▶ Your goal
Reproduce verbatim the line in which "Some (0, [bgp_update" occurs, together with each line that follows it to the end of the listing, and nothing more.

▶ Entries supplied

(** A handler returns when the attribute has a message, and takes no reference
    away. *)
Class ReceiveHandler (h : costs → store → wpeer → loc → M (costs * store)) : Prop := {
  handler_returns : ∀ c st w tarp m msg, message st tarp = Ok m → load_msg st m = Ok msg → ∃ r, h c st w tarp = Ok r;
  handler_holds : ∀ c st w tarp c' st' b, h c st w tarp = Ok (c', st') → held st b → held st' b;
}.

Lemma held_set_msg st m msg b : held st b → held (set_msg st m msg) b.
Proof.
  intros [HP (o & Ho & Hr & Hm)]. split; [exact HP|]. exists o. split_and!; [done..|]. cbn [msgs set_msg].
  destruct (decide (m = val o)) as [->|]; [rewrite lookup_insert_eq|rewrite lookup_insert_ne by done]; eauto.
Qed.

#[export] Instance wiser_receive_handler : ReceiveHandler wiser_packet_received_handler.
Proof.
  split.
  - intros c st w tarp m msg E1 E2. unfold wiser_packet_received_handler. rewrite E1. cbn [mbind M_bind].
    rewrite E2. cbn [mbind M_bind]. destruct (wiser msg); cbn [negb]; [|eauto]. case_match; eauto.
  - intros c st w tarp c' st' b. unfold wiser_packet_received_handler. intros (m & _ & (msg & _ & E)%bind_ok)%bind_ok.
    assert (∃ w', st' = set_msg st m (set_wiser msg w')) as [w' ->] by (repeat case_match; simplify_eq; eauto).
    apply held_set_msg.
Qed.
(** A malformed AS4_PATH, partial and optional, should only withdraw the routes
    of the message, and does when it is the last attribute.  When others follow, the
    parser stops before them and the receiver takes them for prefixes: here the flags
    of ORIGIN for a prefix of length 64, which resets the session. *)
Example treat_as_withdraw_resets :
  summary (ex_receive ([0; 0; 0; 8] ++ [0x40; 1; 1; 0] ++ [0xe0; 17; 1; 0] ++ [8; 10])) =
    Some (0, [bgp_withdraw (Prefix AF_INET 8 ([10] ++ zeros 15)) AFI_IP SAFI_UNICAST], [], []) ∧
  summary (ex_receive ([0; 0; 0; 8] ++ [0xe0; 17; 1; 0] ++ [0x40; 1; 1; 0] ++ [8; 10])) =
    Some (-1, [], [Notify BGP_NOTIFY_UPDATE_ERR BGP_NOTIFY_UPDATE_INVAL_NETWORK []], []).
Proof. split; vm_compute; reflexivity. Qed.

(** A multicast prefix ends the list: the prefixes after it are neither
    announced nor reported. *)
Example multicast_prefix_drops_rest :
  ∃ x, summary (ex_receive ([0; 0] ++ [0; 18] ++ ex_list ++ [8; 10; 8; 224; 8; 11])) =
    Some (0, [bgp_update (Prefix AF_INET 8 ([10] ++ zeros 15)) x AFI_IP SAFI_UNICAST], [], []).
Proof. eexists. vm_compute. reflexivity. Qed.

▶ Output for this task
    Some (0, [bgp_update (Prefix AF_INET 8 ([10] ++ zeros 15)) x AFI_IP SAFI_UNICAST], [], []).
Proof. eexists. vm_compute. reflexivity. Qed.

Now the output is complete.